Ainsi dans un ailleurs hors du temps, dans ce havre de paix les princes reposent dans leur grand vaisseau de pierres et de lumières, jusqu'au décret du 1er août 1793.
Le texte stipulait que pour fêter la prise des Tuileries du 10 août 1792, "Les tombeaux et mausolées des ci-devant rois, élevés dans l'église de Saint-Denis,
dans les temples et autres lieux, dans toute l'étendue de la République, seront détruits le 10 août prochain". Il reviendra à ceux qui ont la fonction de "commissaires aux accaparements" et
qui ont été nommément désignés par le gouvernement de récupérer dans les tombes, ce qui sera utile à la République en danger (le plomb pour faire des "balles patriotes" pour tuer les ennemis du
peuple ; l'or pour continuer la guerre contre les royaumes coalisés contre le régime ...).
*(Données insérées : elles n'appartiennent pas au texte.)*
(* ===== verification/RdmaStep.v ===== *)
(** * Every operation keeps the session invariant

    Each operation of the transition system returns, and preserves
    [session_ok], under the conditions its callers meet ([op_ok]). *)
From S2P Require Import Prelude RdmaProtocol RdmaSession RdmaRing RdmaPack RdmaInvariant RdmaTransfer RdmaTimer RdmaAck RdmaReceive.

(** What the callers guarantee: the UDPFS layer sends single messages of at most
    [MaxSingle] bytes and an 8-byte header before raw data, and the server drops
    packets shorter than six bytes. *)
Definition op_ok (o : session_op) : Prop :=
  match o with
  | OpSendData p => zlen p <= MaxSingle
  | OpSendRaw h _ => zlen h < MaxDataPayload
  | OpPacket d => 6 <= zlen d
  | _ => True
  end.

#[export] Instance op_ok_dec o : Decision (op_ok o).
Proof. destruct o; simpl; apply _. Defined.

Lemma packetsFor_mono n a b : 0 <= n → 0 < a <= b → packetsFor n b <= packetsFor n a.
Proof.
  intros Hn Hab. unfold packetsFor.
  apply Z.div_le_lower_bound; [lia|].
  destruct (Z.eq_dec n 0) as [->|].
  { replace (0 + b - 1) with (b - 1) by lia. rewrite Z.div_small by lia. lia. }
  pose proof (Z.mul_div_le (n + b - 1) b ltac:(lia)).
  set (q := (n + b - 1) / b) in *.
  assert (0 <= q) by (apply Z.div_pos; lia).
  assert (q <= n \/ n < q) as [?|?] by lia; nia.
Qed.

Lemma optimalChunkSize_1408 n : 0 <= n → optimalChunkSize n = 1408.
Proof.
  intros Hn. unfold optimalChunkSize.
  pose proof (packetsFor_mono n 1024 1408 Hn ltac:(lia)).
  pose proof (packetsFor_mono n 1280 1408 Hn ltac:(lia)).
  cbn [foldl]. rewrite (proj2 (Z.ltb_ge _ _)) by lia.
  rewrite (proj2 (Z.ltb_ge _ _)) by lia. by rewrite Z.ltb_irrefl.
Qed.

Lemma slot_ok_zero : slot_ok {| tx_array := replicate txPacketCap (z2b 0); tx_len := txPacketCap; seq := 0 |}.
Proof. split; cbn [tx_array tx_len]; [apply length_replicate|done]. Qed.

Lemma NewSession_ok : session_ok NewSession.
Proof.
  split.
  - refine (core_empty _ 0 0xFFF 0 _ _ _ _ _ _ _); try lia; [| |done].
    + apply length_replicate.
    + apply Forall_replicate, slot_ok_zero.
  - by split.
  - by split.
Qed.

(** Both send operations start a transfer on an empty ring. *)
Lemma start_transfer t s :
  session_ok s → transfer_ok t →
  let s0 := (resetSendState s) <| s_transfer := t |> in
  ∃ s' ds, handleTransfer s0 = Ok s' ∧ session_ok s' ∧ transfer_post s0 s' ds ∧ ring s0 = [].
Proof.
  intros [Hcore Htimer _] Ht s0. destruct (reset_send_core s Hcore Htimer t Ht) as [Hc Hi].
  destruct (handleTransfer_spec s0 Hc Hi) as (s' & ds & ? & ? & ?). eauto 10.
Qed.

Lemma SendData_transfer_ok payload :
  zlen payload <= MaxSingle → transfer_ok (mkTransfer [] (Some payload) 0 (zlen payload)).
Proof.
  intros Hlen d [= <-]. pose proof (zlen_nonneg payload). simpl. split_and!; try lia; try done.
  intros Hne. destruct payload; [done|]. unfold zlen in *. simpl in *. lia.
Qed.

Lemma SendRaw_transfer_ok header data :
  zlen header < MaxDataPayload →
  transfer_ok (mkTransfer header (Some data) 0 (optimalChunkSize (zlen data))).
Proof.
  intros Hlen d [= <-]. pose proof (zlen_nonneg data). simpl.
  rewrite optimalChunkSize_1408 by done. unfold MaxSingle. split_and!; try lia; done.
Qed.

Lemma SendData_ok payload s :
  session_ok s → zlen payload <= MaxSingle → ∃ s', SendData payload s = Ok s' ∧ session_ok s'.
Proof.
  intros Hok Hl.
  destruct (start_transfer _ s Hok (SendData_transfer_ok payload Hl)) as (s' & _ & H & ? & _).
  exists s'. split; [exact H|done].
Qed.

Lemma SendRaw_ok header data s :
  session_ok s → zlen header < MaxDataPayload →
  ∃ s', SendRawDataWithHeader header data s = Ok s' ∧ session_ok s'.
Proof.
  intros Hok Hl.
  destruct (start_transfer _ s Hok (SendRaw_transfer_ok header data Hl)) as (s' & _ & H & ? & _).
  exists s'. split; [exact H|done].
Qed.

Lemma ackTimerFunc_spec s :
  core_ok s → 0 <= retransmitAttempts s < MaxRetransmits →
  (transferPending s = true → SendWindow <= InFlight s) →
  (ackWait s ≠ ackWaitNone → ackTimerExpectSeq s = ackTimerSeq s) →
  if closed s || bool_decide (ackWait s = ackWaitNone) then ackTimerFunc s = Ok s
  else
    ∃ s', ackTimerFunc s = Ok s' ∧ session_ok s' ∧
      handleAckTimeout (s <| ackWait := ackWaitNone |>) = Ok s'.
Proof.
  intros Hcore Hatt Hw Hseq. unfold ackTimerFunc.
  destruct (closed s); simpl; [done|]. case_bool_decide as Hm; simpl; [done|].
  rewrite Hseq, Z.eqb_refl by done. simpl.
  destruct (handleAckTimeout_spec (s <| ackWait := ackWaitNone |>)) as (s' & -> & Hok & _);
    [exact Hcore|done|done|exact Hw|]. eauto.
Qed.

Lemma session_ok_stop_timer s :
  session_ok s → closed s = true ∨ ackTimer s = None → session_ok (s <| ackTimer := None |>).
Proof.
  intros [Hcore [T1 T2 T3] [W1 W2 W3]] Hor. split; [exact Hcore| |split; [exact W1|exact W2|exact W3]].
  split; [exact T1| |exact T3]. intros Hc. destruct Hor as [Hcl|Hnone]; [|by rewrite <-Hnone; apply T2].
  change (closed s = false) in Hc. congruence.
Qed.

Lemma timer_expire_ok s :
  session_ok s → is_Some (ackTimer s) →
  ∃ s', ackTimerFunc (s <| ackTimer := None |>) = Ok s' ∧ session_ok s'.
Proof.
  intros Hok [d Hd]. pose proof Hok as [Hcore [T1 T2 T3] [W1 W2 W3]].
  set (s0 := s <| ackTimer := None |>).
  pose proof (ackTimerFunc_spec s0 Hcore T3 W2 T1) as H.
  change (closed s0) with (closed s) in H. change (ackWait s0) with (ackWait s) in H.
  destruct (closed s || bool_decide (ackWait s = ackWaitNone)) eqn:Hb.
  - exists s0. split; [exact H|]. apply session_ok_stop_timer; [done|].
    apply orb_true_iff in Hb as [Hc|Hm%bool_decide_eq_true]; [by left|].
    destruct (closed s) eqn:Hc; [by left|]. rewrite T2, Hm in Hd by done. done.
  - destruct H as (s' & H1 & H2 & _). exists s'. exact (conj H1 H2).
Qed.

Theorem step_ok o s :
  session_ok s → op_ok o → ∃ s', step o s = Ok s' ∧ session_ok s'.
Proof.
  intros Hok Ho. destruct o as [p|h d|a|d| | | |]; cbn [step op_ok] in *.
  - by apply SendData_ok.
  - by apply SendRaw_ok.
  - eexists; split; [done|]. destruct a; by apply sendACK_ok.
  - destruct (ProcessDataPacket_spec d s Hok Ho) as (res & s' & -> & Hp). rewrite bind_Ok.
    eexists; split; [done|]. apply (rp_ok _ _ _ _ Hp).
  - destruct (ackTimer s) as [t|] eqn:E; [|eauto]. apply timer_expire_ok; [done|by rewrite E].
  - destruct Hok as [Hcore [T1 T2 T3] [W1 W2 W3]].
    pose proof (ackTimerFunc_spec s Hcore T3 W2 T1) as H.
    destruct (closed s || _); [|destruct H as (s' & ? & ? & _); eauto].
    eexists. split; [exact H|]. by split; [|split|split].
  - eexists; split; [done|]. destruct Hok as [Hcore [T1 T2 T3] [W1 W2 W3]].
    split; [exact Hcore|by split|by split].
  - eexists; split; [done|]. unfold Close. case_bool; [done|].
    destruct Hok as [Hcore [T1 T2 T3] [W1 W2 W3]].
    split; [exact Hcore|by split|by split].
Qed.

Lemma run_ok ops s :
  session_ok s → Forall op_ok ops → ∃ s', run ops s = Ok s' ∧ session_ok s'.
Proof.
  revert s; induction ops as [|o ops IH]; intros s Hok Hops; simpl; [eauto|].
  apply Forall_cons_1 in Hops as [Ho Hops].
  destruct (step_ok o s Hok Ho) as (s1 & -> & Hok1). rewrite bind_Ok. auto.
Qed.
On aurait pu croire qu’il ne s’agissait que de retirer des tombeaux l'ombre des rois, et récupérer le plomb des cercueils, l'or, et tout ce qui était récupérable. Non, pas que !
En réalité [...]"il s'agissait d'anéantir jusqu'au nom, jusqu'au souvenir, jusqu'aux ossements des rois; il s'agissait de rayer de l'histoire quatorze siècles de monarchie".
Les 6 et 8 août 1793, les premiers tombeaux royaux sont profanés. Le vicomte de Chateaubriand commente cette première phase du sacrilège.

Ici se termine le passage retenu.